Les échanges entre Borel, Lebesgue, Baire et Hadamard à propos des fondements de la théorie des ensembles sont restés célèbres. Ce dernier est l’un des premiers mathématiciens à avoir accepté l’axiome du choix de Zermelo. Il a aussi questionné les notions d’induction et de généralisation, les fondements des probabilités, ou encore l’utilisation de méthodes mathématiques en économie politique.
Hadamard s’est aussi passionné pour les processus de création intellectuelle ou artistique, comparant sa propre expérience avec celle d’un écrivain (Paul Valéry), d’un anthropologue (Lévi-Strauss) ainsi qu’avec les témoignages de nombreux autres scientifiques : mathématiciens (Polya, Birkhoff, Wiener….), physiciens (Einstein), chimistes, médecins ou encore physiologistes (Mayer).

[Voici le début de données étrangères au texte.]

(** * Shallow embedding of the SG&A workbook splitter (sga_splitter)

    Python strings are modelled as lists of [ascii] characters (read as
    Latin-1 code points); spreadsheet cells as the [value] type below; a
    worksheet as its list of rows.  Library calls of openpyxl, pandas and the
    file system are modelled only as far as the claims need them. *)

From Stdlib Require Import Ascii String List Bool Arith Lia ZArith QArith.
From Stdlib Require Import Sorting.Permutation Sorting.Sorted Sorting.Mergesort.
From Stdlib Require Import Zpow_facts.
Import ListNotations.

Open Scope list_scope.
Open Scope nat_scope.

(** ** Python string helpers *)
Module PyStr.

Definition text := list ascii.

(** A Rocq string literal as a [text]. *)
Definition t (s : string) : text := list_ascii_of_string s.

Definition code (c : ascii) : nat := nat_of_ascii c.

(** [str.isspace] (and the [\s] class of [re]) on Latin-1 code points. *)
Definition is_space (c : ascii) : bool :=
  let n := code c in
  ((9 <=? n) && (n <=? 13)) || ((28 <=? n) && (n <=? 32))
  || (n =? 133) || (n =? 160).

(** [str.lower] on Latin-1 code points. *)
Definition lower_char (c : ascii) : ascii :=
  let n := code c in
  if ((65 <=? n) && (n <=? 90)) || ((192 <=? n) && (n <=? 222) && negb (n =? 215))
  then ascii_of_nat (n + 32) else c.

Definition lower (s : text) : text := map lower_char s.

(** [str.lstrip(chars)] for the character class [drop]. *)
Fixpoint lstrip_by (drop : ascii -> bool) (s : text) : text :=
  match s with
  | [] => []
  | c :: r => if drop c then lstrip_by drop r else s
  end.

Definition strip_by (drop : ascii -> bool) (s : text) : text :=
  rev (lstrip_by drop (rev (lstrip_by drop s))).

Definition lstrip (s : text) : text := lstrip_by is_space s.

(** [str.strip()] *)
Definition strip (s : text) : text := strip_by is_space s.

(** [re.sub(r'\s+', ' ', s)]: every maximal run of whitespace becomes one
    space; [in_run] records that the previous character was whitespace. *)
Fixpoint collapse_aux (in_run : bool) (s : text) : text :=
  match s with
  | [] => []
  | c :: r =>
      if is_space c then
        (if in_run then collapse_aux true r else " "%char :: collapse_aux true r)
      else c :: collapse_aux false r
  end.

Definition collapse_ws (s : text) : text := collapse_aux false s.

Definition text_eqb (a b : text) : bool :=
  if list_eq_dec ascii_dec a b then true else false.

Eurêka ! Pour Hadamard, les phénomènes d’illuminations soudaines s’expliquent par des processus inconscients de combinaisons d’idées. Ces dernières sont pour la plupart dépourvues d’intérêt et seules apparaissent à notre conscience l’infime minorité de combinaisons utiles : pour le poète comme pour le mathématicien, inventer c’est choisir. Comment ce choix s’opère-t-il ? Pour Hadamard, celui-ci repose sur un sens esthétique de la beauté mathématique : « Les phénomènes inconscients privilégiés, ceux qui sont susceptibles de devenir conscients, ce sont ceux qui, directement ou indirectement, affectent le plus profondément notre sensibilité ».

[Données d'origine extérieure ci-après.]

(** The loop of MapAsPrettyString writes the entries in the order it
    visits them, separated by [", "]. *)
Lemma prettyMap_entries (m : gomap) :
  prettyMap show m [] = "{" ++ String.concat ", " (map entry m) ++ "}".
Proof.
  unfold prettyMap. destruct m as [|[k v] m].
  - reflexivity.
  - cbn [fold_left negb]. rewrite prettyMap_loop_rest.
    cbn [map]. rewrite concat_comma, map_map.
    unfold entry at 2. cbn [fst snd]. cbn [append]. now rewrite !append_assoc.
Qed.

Lemma prettyMap_before (m : gomap) (before : string) (more : list string) :
  prettyMap show m (before :: more) = before ++ " " ++ prettyMap show m [].
Proof.
  unfold prettyMap.
  destruct (fold_left _ m ("{", true)) as [result first]. reflexivity.
Qed.

End FlatLoops.

Lemma ListAsPrettyString_loop_rest (list : list string) (written : string) :
  fold_left (fun '(result, first) v =>
               let result := if negb first then result ++ ", " else result in
               let first := false in
               (result ++ (quote ++ v ++ quote), first))
            list (written, false)
  = (written ++ catAll (map (fun v => ", " ++ quoted v) list), false).
Proof.
  revert written. induction list as [|v list IH]; intros written.
  - simpl. now rewrite append_nil_r.
  - cbn [fold_left negb]. rewrite IH. cbn [map catAll fold_right].
    unfold quoted at 2. now rewrite !append_assoc.
Qed.

(** ListAsPrettyString writes every element between two double quotes,
    byte for byte. *)
Lemma ListAsPrettyString_elements (list : list string) :
  ListAsPrettyString list [] = "[" ++ String.concat ", " (map quoted list) ++ "]".
Proof.
  unfold ListAsPrettyString. destruct list as [|v list].
  - reflexivity.
  - cbn [fold_left negb]. rewrite ListAsPrettyString_loop_rest.
    cbn [map]. rewrite concat_comma, map_map.
    unfold quoted at 2. cbn [append]. now rewrite !append_assoc.
Qed.

Lemma ListAsPrettyStringWithIndex_loop_rest
      (list : Datatypes.list string) (written : string) (start : nat) :
  fold_left (fun '(result, first, i) v =>
               let result := if negb first then result ++ ", " else result in
               let first := false in
               (result ++ (decimal (i + 1) ++ ": " ++ quote ++ v ++ quote), first, i + 1))
            list (written, false, Z.of_nat start)
  = (written
     ++ catAll (map (fun i => ", " ++ decimal (Z.of_nat (start + i) + 1) ++ ": "
                                   ++ quoted (nth i list ""))
                    (seq 0 (List.length list))),
     false, Z.of_nat (start + List.length list)).
Proof.
  revert written start. induction list as [|v list IH]; intros written start.
  - simpl. rewrite append_nil_r. now replace (start + 0)%nat with start by lia.
  - cbn [fold_left negb].
    replace (Z.of_nat start + 1) with (Z.of_nat (S start)) at 2 by lia.
    rewrite IH. cbn [List.length seq map catAll fold_right nth].
    rewrite <- seq_shift, map_map.
    replace (start + 0)%nat with start by lia.
    replace (S start + List.length list)%nat with (start + S (List.length list))%nat by lia.
    rewrite (map_ext
               (fun i => ", " ++ decimal (Z.of_nat (S start + i) + 1) ++ ": "
                              ++ quoted (nth i list ""))
               (fun i => ", " ++ decimal (Z.of_nat (start + S i) + 1) ++ ": "
                              ++ quoted (nth i list "")))
      by (intros i; replace (S start + i)%nat with (start + S i)%nat by lia;
          reflexivity).
    unfold quoted. now rewrite !append_assoc.
Qed.

(** ListAsPrettyStringWithIndex numbers the elements from 1. *)
Lemma ListAsPrettyStringWithIndex_elements (list : Datatypes.list string) :
  ListAsPrettyStringWithIndex list []
  = "[" ++ String.concat ", "
             (map (fun i => decimal (Z.of_nat i + 1) ++ ": " ++ quoted (nth i list ""))
                  (seq 0 (List.length list))) ++ "]".
Proof.
  unfold ListAsPrettyStringWithIndex. destruct list as [|v list].
  - reflexivity.
  - cbn [fold_left negb].
    change (0 + 1) with (Z.of_nat 1).
    rewrite ListAsPrettyStringWithIndex_loop_rest.
    cbn [List.length seq map nth]. rewrite concat_comma, <- seq_shift, !map_map.
    unfold quoted. cbn [append Nat.add]. now rewrite !append_assoc.
Qed.

(** C9.  Each pretty-string operation given leading fragments returns
    the first fragment, one space, then what it returns without any
    fragment; the fragments after the first play no part. *)
Theorem first_fragment_then_rendering
        (m : gomap) (list : Datatypes.list string) (before : string)
        (more : Datatypes.list string) :
  MapAsPrettyString m (before :: more) = before ++ " " ++ MapAsPrettyString m [] /\
  ListAsPrettyString list (before :: more)
  = before ++ " " ++ ListAsPrettyString list [] /\
  ListAsPrettyStringWithIndex list (before :: more)
  = before ++ " " ++ ListAsPrettyStringWithIndex list [] /\
  MapAsPrettyString m []
  = "{" ++ String.concat ", " (map (fun e => fst e ++ ": " ++ ValueAsString (snd e)) m)
        ++ "}" /\
  ListAsPrettyString list [] = "[" ++ String.concat ", " (map quoted list) ++ "]" /\
  ListAsPrettyStringWithIndex list []
  = "[" ++ String.concat ", "
             (map (fun i => decimal (Z.of_nat i + 1) ++ ": " ++ quoted (nth i list ""))
                  (seq 0 (List.length list))) ++ "]".
Proof.
  split; [|split; [|split; [|split; [|split]]]].
  - apply prettyMap_before.
  - unfold ListAsPrettyString.
    destruct (fold_left _ list ("[", true)) as [result first]. reflexivity.
  - unfold ListAsPrettyStringWithIndex.
    destruct (fold_left _ list ("[", true, 0)) as [[result first] i]. reflexivity.
  - apply prettyMap_entries.
  - apply ListAsPrettyString_elements.
  - apply ListAsPrettyStringWithIndex_elements.
Qed.

(** C10.  A string is rendered as a double quote, its bytes unchanged,
    and a double quote, by ValueAsString and by ListAsPrettyString
    alike; nothing is escaped, so a string holding a double quote gives
    the output of a different input. *)
Theorem strings_quoted_verbatim (s : string) (list : Datatypes.list string) :
  ValueAsString (VString s) = quote ++ s ++ quote /\
  ListAsPrettyString list []
  = "[" ++ String.concat ", " (map (fun v => quote ++ v ++ quote) list) ++ "]" /\
  ListAsPrettyString [s] [] = "[" ++ quote ++ s ++ quote ++ "]" /\
  (let tricky := "a" ++ quote ++ ", " ++ quote ++ "b" in
   [tricky] <> ["a"; "b"] /\
   ListAsPrettyString [tricky] [] = ListAsPrettyString ["a"; "b"] []) /\
  (let tricky := "a" ++ quote ++ ", j: " ++ quote ++ "b" in
   VMap [("k", VString tricky)] <> VMap [("k", VString "a"); ("j", VString "b")] /\
   ValueAsString (VMap [("k", VString tricky)])
   = ValueAsString (VMap [("k", VString "a"); ("j", VString "b")])).
Proof.
  split; [reflexivity|]. split; [apply ListAsPrettyString_elements|].
  split; [|split; split; (discriminate || reflexivity)].
  rewrite ListAsPrettyString_elements. simpl. unfold quoted.
  now rewrite !append_assoc.
Qed.

(* ------------------------------------------------------------------ *)
(** ** Sorting keys *)

Lemma leb_trans (a b c : string) :
  String.leb a b = true -> String.leb b c = true -> String.leb a c = true.
Proof.
  unfold String.leb. revert b c.
  induction a as [|x a IH]; intros [|y b] [|z c]; simpl; try easy.
  unfold Ascii.compare.
  destruct (N.compare_spec (N_of_ascii x) (N_of_ascii y)) as [Exy|Lxy|Gxy];
    try discriminate;
    destruct (N.compare_spec (N_of_ascii y) (N_of_ascii z)) as [Eyz|Lyz|Gyz];
    try discriminate; intros Hab Hbc.
  - rewrite Exy, Eyz, N.compare_refl. now apply IH with (b := b).
  - rewrite Exy. now rewrite (proj2 (N.compare_lt_iff _ _) Lyz).
  - rewrite <- Eyz. now rewrite (proj2 (N.compare_lt_iff _ _) Lxy).
  - now rewrite (proj2 (N.compare_lt_iff _ _) (N.lt_trans _ _ _ Lxy Lyz)).
Qed.

Lemma sortStrings_sorted (a : list string) : StronglySorted byteLe (sortStrings a).
Proof.
  apply SortStrings.StronglySorted_sort.
  intros x y z Hxy Hyz. exact (leb_trans x y z Hxy Hyz).
Qed.

Lemma sortStrings_permutation (a : list string) : Permutation a (sortStrings a).
Proof. apply SortStrings.Permuted_sort. Qed.

Lemma sorted_unique (a b : list string) :
  StronglySorted byteLe a -> StronglySorted byteLe b -> Permutation a b -> a = b.
Proof.
  intros Ha. revert b. induction Ha as [|x a Ha IH Hx]; intros b Hb Hperm.
  - now apply Permutation_nil in Hperm.
  - destruct Hb as [|y b Hb Hy].
    + apply Permutation_sym, Permutation_nil in Hperm. discriminate.
    + assert (x = y) as <-.
      { assert (Hyin : In y (x :: a))
          by (apply Permutation_in with (l := y :: b); [now symmetry | now left]).
        assert (Hxin : In x (y :: b))
          by (apply Permutation_in with (l := x :: a); [assumption | now left]).
        rewrite Forall_forall in Hx, Hy.
        destruct Hyin as [E|Hyin]; [assumption|].
        destruct Hxin as [E|Hxin]; [now symmetry|].
        apply String.leb_antisym; [apply Hx | apply Hy]; assumption. }
      f_equal. apply IH; [assumption|]. now apply Permutation_cons_inv with (a := x).
Qed.

Lemma sortStrings_order_free (a b : list string) :
  Permutation a b -> sortStrings a = sortStrings b.
Proof.
  intros Hperm. apply sorted_unique; try apply sortStrings_sorted.
  rewrite <- (sortStrings_permutation a), <- (sortStrings_permutation b).
  assumption.
Qed.

(* ------------------------------------------------------------------ *)
(** ** The tree renderer *)

Lemma textOf_entry (f : string -> any -> string) (m : gomap) (k : string) :
  In k (keys m) ->
  textOf k (map (fun '(k', v') => (k', f k' v')) m) = f k (lookup k m).
Proof.
  induction m as [|[k' v'] m IH]; intros Hin; [destruct Hin|].
  cbn [map textOf lookup].
  destruct (String.eqb_spec k k') as [->|Hne]; [reflexivity|].
  apply IH. destruct Hin as [E|Hin]; [now symmetry in E|assumption].
Qed.

Lemma keys_written (f : string -> any -> string) (m : gomap) :
  map fst (map (fun '(k', v') => (k', f k' v')) m) = keys m.
Proof.
  unfold keys. rewrite map_map. apply map_ext. now intros [k v].
Qed.

(** The text per key is written in sorted key order, each key with the
    value the map holds for it. *)
Lemma inKeyOrder_loop (f : string -> any -> string) (m : gomap) :
  inKeyOrder (map (fun '(k', v') => (k', f k' v')) m)
  = catAll (map (fun k => f k (lookup k m)) (sortStrings (keys m))).
Proof.
  unfold inKeyOrder. rewrite keys_written.
  rewrite (map_ext_in
             (fun k => textOf k (map (fun '(k', v') => (k', f k' v')) m))
             (fun k => f k (lookup k m))); [reflexivity|].
  intros k Hin. apply textOf_entry.
  apply Permutation_in with (l := sortStrings (keys m)); [|assumption].
  symmetry. apply sortStrings_permutation.
Qed.

(** PrintMapWithIndent as its source reads: collect the keys, sort
    them, and run the loop body on each key and [m[k]]. *)
Lemma PrintMapWithIndent_loop (m : gomap) (indent : string) :
  PrintMapWithIndent m indent
  = catAll (map (fun k => printKey k (lookup k m) indent) (sortStrings (keys m))).
Proof.
  unfold PrintMapWithIndent.
  exact (inKeyOrder_loop (fun k v => printKey k v indent) m).
Qed.

Lemma printKey_map (k : string) (value : gomap) (indent : string) :
  printKey k (VMap value) indent
  = indent ++ k ++ ": {" ++ nl
    ++ PrintMapWithIndent value (indent ++ "  ")
    ++ indent ++ "}" ++ nl.
Proof. reflexivity. Qed.

Lemma printKey_slice (k : string) (value : list any) (indent : string) :
  printKey k (VSlice value) indent
  = indent ++ k ++ ": [" ++ nl
    ++ catAll (map (fun i => printItem (Z.of_nat i) (nth i value VNil) indent)
                   (seq 0 (List.length value)))
    ++ indent ++ "]" ++ nl.
Proof.
  cbn [printKey].
  match goal with |- context [?loop 0 value] => set (items := loop) end.
  assert (Hloop : forall rest start,
             items (Z.of_nat start) rest
             = catAll (map (fun i => printItem (Z.of_nat (start + i))
                                               (nth i rest VNil) indent)
                           (seq 0 (List.length rest)))).
  { induction rest as [|item rest IH]; intros start; [reflexivity|].
    cbn [List.length seq map catAll fold_right nth].
    rewrite <- seq_shift, map_map.
    replace (start + 0)%nat with start by lia.
    change (items (Z.of_nat start) (item :: rest))
      with (printItem (Z.of_nat start) item indent
            ++ items (Z.of_nat start + 1) rest).
    f_equal.
    replace (Z.of_nat start + 1) with (Z.of_nat (S start)) by lia.
    rewrite IH. unfold catAll. f_equal. apply map_ext. intros i. cbn [nth].
    now replace (S start + i)%nat with (start + S i)%nat by lia. }
  change (items 0 value) with (items (Z.of_nat 0) value).
  rewrite (Hloop value 0%nat). reflexivity.
Qed.

Lemma printKey_scalar (k : string) (v : any) (indent : string) :
  match v with VMap _ | VSlice _ => False | _ => True end ->
  printKey k v indent = indent ++ k ++ ": " ++ fmtV v ++ nl.
Proof. destruct v; simpl; tauto. Qed.

Lemma fmtV_map (m : gomap) :
  fmtV (VMap m)
  = "map[" ++ String.concat " " (map (fun k => k ++ ":" ++ fmtV (lookup k m))
                                     (sortStrings (keys m))) ++ "]".
Proof.
  cbn [fmtV].
  rewrite (map_ext_in
             (fun k => textOf k (map (fun '(k0, x) => (k0, k0 ++ ":" ++ fmtV x)) m))
             (fun k => k ++ ":" ++ fmtV (lookup k m))); [reflexivity|].
  intros k Hin. apply (textOf_entry (fun k x => k ++ ":" ++ fmtV x)).
  apply Permutation_in with (l := sortStrings (keys m)); [|assumption].
  symmetry. apply sortStrings_permutation.
Qed.

Lemma lookup_In (m : gomap) (k : string) (v : any) :
  NoDup (keys m) -> In (k, v) m -> lookup k m = v.
Proof.
  induction m as [|[k' v'] m IH]; intros Hnd Hin; [destruct Hin|].
  cbn [lookup]. inversion Hnd as [|? ? Hnotin Hnd']; subst.
  destruct Hin as [E|Hin].
  - inversion E; subst. now rewrite String.eqb_refl.
  - destruct (String.eqb_spec k k') as [->|Hne]; [|now apply IH].
    exfalso. apply Hnotin. unfold keys.
    change k' with (fst (k', v)). now apply in_map.
Qed.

Imagine-t-on un aujourd’hui un Président de la république assister à un jubilé scientifique comme ce fut le cas pour celui d’Hadamard en 1935 ? Plusieurs témoignages ont associé le décès de ce dernier à la perte d’un monde : la société du spectacle laisse-t-elle encore une place aux mathématiques dans le monde partagé par tous ?
Les mathématiques et la science ont profondément évolué, si ce n’est explosé, au cours du demi-siècle qui nous sépare du décès d’Hadamard. Harmonie, universalité et cosmopolitisme restent cependant des horizons pour le monde actuel.
Hadamard, passeur
Dépassez-nous, cadets, car vos jambes sont plus jeunes mais, pour Dieu, marchez, car si vous restiez stationnaires et nous laissiez durer, ni vous, ni nous, n’aurions fait notre devoir. [7]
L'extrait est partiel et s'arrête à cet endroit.